● Task statement
What you return must be an exact copy of the lines in the listing below between the line holding "eapply near_impl; [apply" and the line holding "(∀ q d, (q, d) ∈ Traverse.queue", inclusive, and nothing more.

== Segment start ==

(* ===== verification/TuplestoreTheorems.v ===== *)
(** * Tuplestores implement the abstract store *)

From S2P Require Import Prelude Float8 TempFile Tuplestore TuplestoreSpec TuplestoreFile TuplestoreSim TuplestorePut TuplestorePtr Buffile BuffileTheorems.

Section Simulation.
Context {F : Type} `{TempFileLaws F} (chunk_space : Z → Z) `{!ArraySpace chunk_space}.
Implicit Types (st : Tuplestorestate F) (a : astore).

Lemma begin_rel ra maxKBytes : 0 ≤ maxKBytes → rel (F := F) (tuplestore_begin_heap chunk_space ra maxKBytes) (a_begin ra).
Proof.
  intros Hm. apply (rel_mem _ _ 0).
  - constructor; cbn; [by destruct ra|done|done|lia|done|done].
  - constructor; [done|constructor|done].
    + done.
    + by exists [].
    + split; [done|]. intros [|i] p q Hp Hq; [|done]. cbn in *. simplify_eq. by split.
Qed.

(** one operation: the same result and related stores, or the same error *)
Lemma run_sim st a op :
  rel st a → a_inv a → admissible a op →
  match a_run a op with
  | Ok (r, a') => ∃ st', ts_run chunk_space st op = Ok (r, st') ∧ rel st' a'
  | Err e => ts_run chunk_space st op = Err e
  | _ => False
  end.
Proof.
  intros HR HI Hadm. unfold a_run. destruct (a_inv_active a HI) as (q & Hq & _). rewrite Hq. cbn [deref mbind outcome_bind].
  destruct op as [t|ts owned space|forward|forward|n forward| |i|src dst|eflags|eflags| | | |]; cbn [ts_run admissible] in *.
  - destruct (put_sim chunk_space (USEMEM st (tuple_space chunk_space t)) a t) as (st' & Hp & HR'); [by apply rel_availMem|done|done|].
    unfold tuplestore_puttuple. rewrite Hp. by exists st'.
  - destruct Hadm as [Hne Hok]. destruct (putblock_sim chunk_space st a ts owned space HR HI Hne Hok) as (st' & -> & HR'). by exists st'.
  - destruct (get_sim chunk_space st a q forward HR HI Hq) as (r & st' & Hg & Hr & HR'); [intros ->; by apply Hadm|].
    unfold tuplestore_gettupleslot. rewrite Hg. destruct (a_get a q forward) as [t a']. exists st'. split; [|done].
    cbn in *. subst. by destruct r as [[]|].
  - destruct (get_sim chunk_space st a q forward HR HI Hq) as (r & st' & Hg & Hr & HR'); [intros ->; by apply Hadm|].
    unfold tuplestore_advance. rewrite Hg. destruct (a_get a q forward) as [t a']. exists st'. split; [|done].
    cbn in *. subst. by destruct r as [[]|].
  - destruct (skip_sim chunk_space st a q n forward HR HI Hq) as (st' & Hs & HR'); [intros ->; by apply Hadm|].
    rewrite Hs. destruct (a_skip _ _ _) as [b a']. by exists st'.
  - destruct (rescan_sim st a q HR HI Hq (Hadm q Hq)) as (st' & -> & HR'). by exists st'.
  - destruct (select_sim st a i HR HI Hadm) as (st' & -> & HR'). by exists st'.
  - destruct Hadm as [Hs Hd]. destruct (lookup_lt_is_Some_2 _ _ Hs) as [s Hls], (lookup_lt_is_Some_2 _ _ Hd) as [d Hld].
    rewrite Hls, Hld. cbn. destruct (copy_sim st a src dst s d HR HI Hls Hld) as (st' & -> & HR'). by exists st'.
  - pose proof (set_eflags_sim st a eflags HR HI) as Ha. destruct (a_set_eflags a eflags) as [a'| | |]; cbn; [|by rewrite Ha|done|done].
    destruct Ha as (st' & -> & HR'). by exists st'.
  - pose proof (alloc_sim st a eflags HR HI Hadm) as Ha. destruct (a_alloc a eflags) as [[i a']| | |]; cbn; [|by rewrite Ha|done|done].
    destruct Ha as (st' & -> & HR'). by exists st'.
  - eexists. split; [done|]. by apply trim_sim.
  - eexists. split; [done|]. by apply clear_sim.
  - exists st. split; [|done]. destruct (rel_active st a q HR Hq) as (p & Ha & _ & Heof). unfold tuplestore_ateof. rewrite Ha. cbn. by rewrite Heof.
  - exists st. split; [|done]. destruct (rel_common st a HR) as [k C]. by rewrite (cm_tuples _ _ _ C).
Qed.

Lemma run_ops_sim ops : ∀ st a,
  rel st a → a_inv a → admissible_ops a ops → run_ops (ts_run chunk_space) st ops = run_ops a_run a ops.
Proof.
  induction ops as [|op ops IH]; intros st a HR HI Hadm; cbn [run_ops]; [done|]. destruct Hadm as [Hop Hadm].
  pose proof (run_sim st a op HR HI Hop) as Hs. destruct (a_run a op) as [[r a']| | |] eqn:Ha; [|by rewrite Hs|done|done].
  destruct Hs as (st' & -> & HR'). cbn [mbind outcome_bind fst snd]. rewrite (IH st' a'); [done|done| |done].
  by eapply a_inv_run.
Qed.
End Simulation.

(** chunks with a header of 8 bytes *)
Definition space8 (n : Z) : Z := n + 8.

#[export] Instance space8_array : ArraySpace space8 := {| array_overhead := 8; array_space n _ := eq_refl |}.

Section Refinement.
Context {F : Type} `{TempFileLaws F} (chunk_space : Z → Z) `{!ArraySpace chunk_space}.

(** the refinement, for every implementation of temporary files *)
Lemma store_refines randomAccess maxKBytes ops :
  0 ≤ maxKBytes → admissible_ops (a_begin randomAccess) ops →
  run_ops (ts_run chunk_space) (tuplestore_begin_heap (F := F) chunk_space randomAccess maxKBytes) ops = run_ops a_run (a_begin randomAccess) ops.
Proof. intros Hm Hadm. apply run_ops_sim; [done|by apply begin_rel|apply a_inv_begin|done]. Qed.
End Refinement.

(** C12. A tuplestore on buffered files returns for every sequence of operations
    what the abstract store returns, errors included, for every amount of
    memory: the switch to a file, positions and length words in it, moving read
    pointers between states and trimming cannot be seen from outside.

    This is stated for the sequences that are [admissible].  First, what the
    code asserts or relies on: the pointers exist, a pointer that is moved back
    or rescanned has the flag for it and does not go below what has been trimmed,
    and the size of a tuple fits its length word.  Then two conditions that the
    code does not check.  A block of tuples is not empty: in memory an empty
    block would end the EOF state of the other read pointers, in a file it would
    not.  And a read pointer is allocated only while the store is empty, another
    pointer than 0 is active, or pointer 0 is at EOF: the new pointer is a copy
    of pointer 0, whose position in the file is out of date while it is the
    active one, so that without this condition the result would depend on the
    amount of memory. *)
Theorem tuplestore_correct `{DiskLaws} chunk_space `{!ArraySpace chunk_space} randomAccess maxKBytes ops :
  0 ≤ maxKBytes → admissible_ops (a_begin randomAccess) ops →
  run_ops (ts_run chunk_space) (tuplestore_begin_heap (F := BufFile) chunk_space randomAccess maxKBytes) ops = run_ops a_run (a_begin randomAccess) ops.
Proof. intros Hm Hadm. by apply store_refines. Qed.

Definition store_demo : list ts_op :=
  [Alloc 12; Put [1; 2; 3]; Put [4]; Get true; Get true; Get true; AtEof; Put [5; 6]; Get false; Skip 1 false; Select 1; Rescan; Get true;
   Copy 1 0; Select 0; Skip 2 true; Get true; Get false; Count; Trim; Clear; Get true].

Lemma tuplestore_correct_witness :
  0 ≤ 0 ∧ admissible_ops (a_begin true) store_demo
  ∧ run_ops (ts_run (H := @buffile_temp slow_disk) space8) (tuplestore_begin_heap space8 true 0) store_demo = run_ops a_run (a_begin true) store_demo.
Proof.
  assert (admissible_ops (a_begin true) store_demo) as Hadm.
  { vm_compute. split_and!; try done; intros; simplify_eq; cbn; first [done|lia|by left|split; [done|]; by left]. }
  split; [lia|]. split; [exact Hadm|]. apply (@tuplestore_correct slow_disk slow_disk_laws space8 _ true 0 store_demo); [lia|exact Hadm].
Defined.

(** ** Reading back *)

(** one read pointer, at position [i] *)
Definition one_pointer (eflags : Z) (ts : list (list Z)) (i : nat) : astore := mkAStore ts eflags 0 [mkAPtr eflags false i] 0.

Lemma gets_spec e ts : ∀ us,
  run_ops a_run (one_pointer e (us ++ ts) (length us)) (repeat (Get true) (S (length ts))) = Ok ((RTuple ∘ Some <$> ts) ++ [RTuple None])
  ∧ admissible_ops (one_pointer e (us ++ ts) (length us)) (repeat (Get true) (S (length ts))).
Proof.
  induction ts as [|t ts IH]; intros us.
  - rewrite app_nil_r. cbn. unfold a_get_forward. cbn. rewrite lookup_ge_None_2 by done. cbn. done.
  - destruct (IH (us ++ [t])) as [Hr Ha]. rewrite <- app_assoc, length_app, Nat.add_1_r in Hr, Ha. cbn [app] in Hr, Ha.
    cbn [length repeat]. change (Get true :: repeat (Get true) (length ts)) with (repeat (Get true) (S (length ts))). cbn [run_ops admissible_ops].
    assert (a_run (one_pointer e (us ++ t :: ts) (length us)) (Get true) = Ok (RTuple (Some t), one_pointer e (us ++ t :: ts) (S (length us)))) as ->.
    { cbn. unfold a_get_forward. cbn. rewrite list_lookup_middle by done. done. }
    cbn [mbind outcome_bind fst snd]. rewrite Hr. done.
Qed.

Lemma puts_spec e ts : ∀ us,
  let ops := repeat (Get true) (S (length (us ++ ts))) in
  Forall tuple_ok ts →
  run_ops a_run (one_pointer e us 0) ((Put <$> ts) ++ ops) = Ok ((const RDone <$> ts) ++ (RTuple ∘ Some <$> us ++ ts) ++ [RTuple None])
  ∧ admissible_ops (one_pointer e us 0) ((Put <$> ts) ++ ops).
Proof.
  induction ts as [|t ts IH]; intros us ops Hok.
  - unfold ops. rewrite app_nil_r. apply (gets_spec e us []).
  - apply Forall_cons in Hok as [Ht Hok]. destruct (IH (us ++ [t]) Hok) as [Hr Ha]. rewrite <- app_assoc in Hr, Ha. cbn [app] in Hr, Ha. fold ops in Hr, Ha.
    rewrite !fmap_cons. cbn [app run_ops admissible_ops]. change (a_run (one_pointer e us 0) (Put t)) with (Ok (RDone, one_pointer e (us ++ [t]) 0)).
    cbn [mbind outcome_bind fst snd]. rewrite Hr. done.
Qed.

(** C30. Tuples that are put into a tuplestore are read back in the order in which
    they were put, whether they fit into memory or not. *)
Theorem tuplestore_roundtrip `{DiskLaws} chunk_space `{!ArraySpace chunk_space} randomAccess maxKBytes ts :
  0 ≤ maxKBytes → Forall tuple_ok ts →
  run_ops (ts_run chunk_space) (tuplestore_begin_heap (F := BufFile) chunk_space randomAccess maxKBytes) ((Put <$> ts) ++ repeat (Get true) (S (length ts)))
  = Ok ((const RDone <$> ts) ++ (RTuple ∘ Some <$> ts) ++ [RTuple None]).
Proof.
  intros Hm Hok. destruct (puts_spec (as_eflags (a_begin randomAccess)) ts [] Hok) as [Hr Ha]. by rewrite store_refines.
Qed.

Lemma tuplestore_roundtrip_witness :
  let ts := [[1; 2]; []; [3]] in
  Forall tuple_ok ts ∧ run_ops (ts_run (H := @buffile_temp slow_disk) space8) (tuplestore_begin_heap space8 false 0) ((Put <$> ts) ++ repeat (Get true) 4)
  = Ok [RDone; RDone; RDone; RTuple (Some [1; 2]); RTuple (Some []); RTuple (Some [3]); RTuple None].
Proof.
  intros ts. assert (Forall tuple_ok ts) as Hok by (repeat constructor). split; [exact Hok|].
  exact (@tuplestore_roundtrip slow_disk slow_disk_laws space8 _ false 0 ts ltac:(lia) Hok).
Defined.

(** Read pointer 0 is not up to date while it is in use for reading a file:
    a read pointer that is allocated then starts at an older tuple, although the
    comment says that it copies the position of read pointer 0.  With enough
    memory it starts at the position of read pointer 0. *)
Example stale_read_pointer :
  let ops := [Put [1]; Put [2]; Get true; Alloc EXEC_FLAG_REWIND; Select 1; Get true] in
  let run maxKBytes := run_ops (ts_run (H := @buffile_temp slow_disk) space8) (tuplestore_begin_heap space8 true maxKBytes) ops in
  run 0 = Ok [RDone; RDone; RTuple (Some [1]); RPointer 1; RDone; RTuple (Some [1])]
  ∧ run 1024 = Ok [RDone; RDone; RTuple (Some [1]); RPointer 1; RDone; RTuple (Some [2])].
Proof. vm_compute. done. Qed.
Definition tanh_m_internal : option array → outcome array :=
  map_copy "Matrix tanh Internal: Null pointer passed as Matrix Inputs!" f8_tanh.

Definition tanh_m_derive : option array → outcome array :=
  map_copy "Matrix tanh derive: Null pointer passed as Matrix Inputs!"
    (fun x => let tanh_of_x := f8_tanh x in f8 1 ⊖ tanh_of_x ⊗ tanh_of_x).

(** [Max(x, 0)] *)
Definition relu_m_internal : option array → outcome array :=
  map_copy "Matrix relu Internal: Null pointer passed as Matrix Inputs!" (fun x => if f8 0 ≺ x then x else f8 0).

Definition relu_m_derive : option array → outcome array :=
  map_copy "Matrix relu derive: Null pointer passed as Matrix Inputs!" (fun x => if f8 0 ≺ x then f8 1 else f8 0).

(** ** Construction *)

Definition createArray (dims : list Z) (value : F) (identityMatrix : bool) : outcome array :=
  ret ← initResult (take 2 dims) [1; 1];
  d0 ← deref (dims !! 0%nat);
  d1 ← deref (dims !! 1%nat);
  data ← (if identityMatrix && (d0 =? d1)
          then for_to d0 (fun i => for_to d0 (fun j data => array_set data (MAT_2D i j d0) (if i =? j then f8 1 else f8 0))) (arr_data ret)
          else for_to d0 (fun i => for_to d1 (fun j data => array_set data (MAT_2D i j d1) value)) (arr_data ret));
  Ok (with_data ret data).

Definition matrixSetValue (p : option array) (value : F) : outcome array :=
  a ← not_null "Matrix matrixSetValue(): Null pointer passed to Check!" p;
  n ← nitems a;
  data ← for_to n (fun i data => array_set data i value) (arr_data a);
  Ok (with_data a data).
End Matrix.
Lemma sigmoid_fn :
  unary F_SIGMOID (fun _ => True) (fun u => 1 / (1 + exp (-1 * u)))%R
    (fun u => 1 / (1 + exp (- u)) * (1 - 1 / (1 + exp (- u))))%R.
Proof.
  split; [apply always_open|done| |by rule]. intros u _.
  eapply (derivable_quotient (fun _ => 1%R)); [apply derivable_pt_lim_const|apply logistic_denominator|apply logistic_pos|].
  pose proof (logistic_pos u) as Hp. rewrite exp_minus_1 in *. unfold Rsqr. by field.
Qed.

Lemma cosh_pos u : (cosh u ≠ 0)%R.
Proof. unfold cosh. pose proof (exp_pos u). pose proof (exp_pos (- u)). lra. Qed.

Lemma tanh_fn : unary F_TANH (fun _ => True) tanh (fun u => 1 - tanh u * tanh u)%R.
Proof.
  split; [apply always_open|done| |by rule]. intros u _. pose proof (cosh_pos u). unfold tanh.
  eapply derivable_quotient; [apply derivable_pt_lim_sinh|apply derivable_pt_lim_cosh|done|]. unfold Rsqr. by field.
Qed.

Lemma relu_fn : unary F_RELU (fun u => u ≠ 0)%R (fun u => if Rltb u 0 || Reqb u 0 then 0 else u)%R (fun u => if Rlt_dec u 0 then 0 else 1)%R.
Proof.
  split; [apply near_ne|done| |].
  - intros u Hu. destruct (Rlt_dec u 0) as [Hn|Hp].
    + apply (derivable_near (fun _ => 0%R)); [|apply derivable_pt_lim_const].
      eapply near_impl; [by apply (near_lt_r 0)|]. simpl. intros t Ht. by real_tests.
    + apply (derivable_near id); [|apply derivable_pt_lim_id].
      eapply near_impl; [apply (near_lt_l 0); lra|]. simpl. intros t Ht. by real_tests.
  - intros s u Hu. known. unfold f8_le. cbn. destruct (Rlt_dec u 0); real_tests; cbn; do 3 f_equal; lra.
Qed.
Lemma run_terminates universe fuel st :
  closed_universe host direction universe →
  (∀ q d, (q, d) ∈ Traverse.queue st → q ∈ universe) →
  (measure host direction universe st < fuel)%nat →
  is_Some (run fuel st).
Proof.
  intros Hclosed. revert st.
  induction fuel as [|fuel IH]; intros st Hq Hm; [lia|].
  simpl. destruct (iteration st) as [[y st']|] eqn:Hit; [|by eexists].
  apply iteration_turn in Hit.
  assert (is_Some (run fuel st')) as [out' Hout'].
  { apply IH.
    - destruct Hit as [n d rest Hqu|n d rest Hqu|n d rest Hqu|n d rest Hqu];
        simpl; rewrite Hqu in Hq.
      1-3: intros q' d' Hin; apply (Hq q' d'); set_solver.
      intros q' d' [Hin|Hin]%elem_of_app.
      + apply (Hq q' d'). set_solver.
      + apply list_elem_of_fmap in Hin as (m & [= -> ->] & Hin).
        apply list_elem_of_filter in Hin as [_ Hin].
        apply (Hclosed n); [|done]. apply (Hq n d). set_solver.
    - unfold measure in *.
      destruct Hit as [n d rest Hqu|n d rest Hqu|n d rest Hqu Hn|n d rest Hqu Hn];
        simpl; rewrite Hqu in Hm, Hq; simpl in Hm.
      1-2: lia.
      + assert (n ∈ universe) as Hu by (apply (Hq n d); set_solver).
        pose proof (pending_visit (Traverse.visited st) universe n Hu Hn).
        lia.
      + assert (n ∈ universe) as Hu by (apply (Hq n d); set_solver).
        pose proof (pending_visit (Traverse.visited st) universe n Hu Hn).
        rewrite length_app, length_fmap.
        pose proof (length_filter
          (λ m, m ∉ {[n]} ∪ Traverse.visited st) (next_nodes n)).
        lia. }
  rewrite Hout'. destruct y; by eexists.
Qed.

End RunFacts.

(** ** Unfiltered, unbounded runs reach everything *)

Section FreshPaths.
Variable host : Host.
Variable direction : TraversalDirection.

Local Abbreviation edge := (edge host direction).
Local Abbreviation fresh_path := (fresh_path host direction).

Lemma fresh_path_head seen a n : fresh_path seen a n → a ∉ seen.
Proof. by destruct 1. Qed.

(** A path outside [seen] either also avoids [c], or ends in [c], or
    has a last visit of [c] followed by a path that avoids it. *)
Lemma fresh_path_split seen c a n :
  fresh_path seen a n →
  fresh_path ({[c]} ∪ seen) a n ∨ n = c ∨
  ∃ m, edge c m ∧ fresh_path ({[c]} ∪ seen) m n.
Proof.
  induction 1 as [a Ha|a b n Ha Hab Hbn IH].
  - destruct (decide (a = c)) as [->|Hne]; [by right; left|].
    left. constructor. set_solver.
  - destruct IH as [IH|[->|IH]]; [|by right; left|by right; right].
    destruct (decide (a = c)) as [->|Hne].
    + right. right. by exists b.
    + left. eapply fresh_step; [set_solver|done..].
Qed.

== Segment end ==

● Expected answer
      eapply near_impl; [apply (near_lt_l 0); lra|]. simpl. intros t Ht. by real_tests.
  - intros s u Hu. known. unfold f8_le. cbn. destruct (Rlt_dec u 0); real_tests; cbn; do 3 f_equal; lra.
Qed.
Lemma run_terminates universe fuel st :
  closed_universe host direction universe →
  (∀ q d, (q, d) ∈ Traverse.queue st → q ∈ universe) →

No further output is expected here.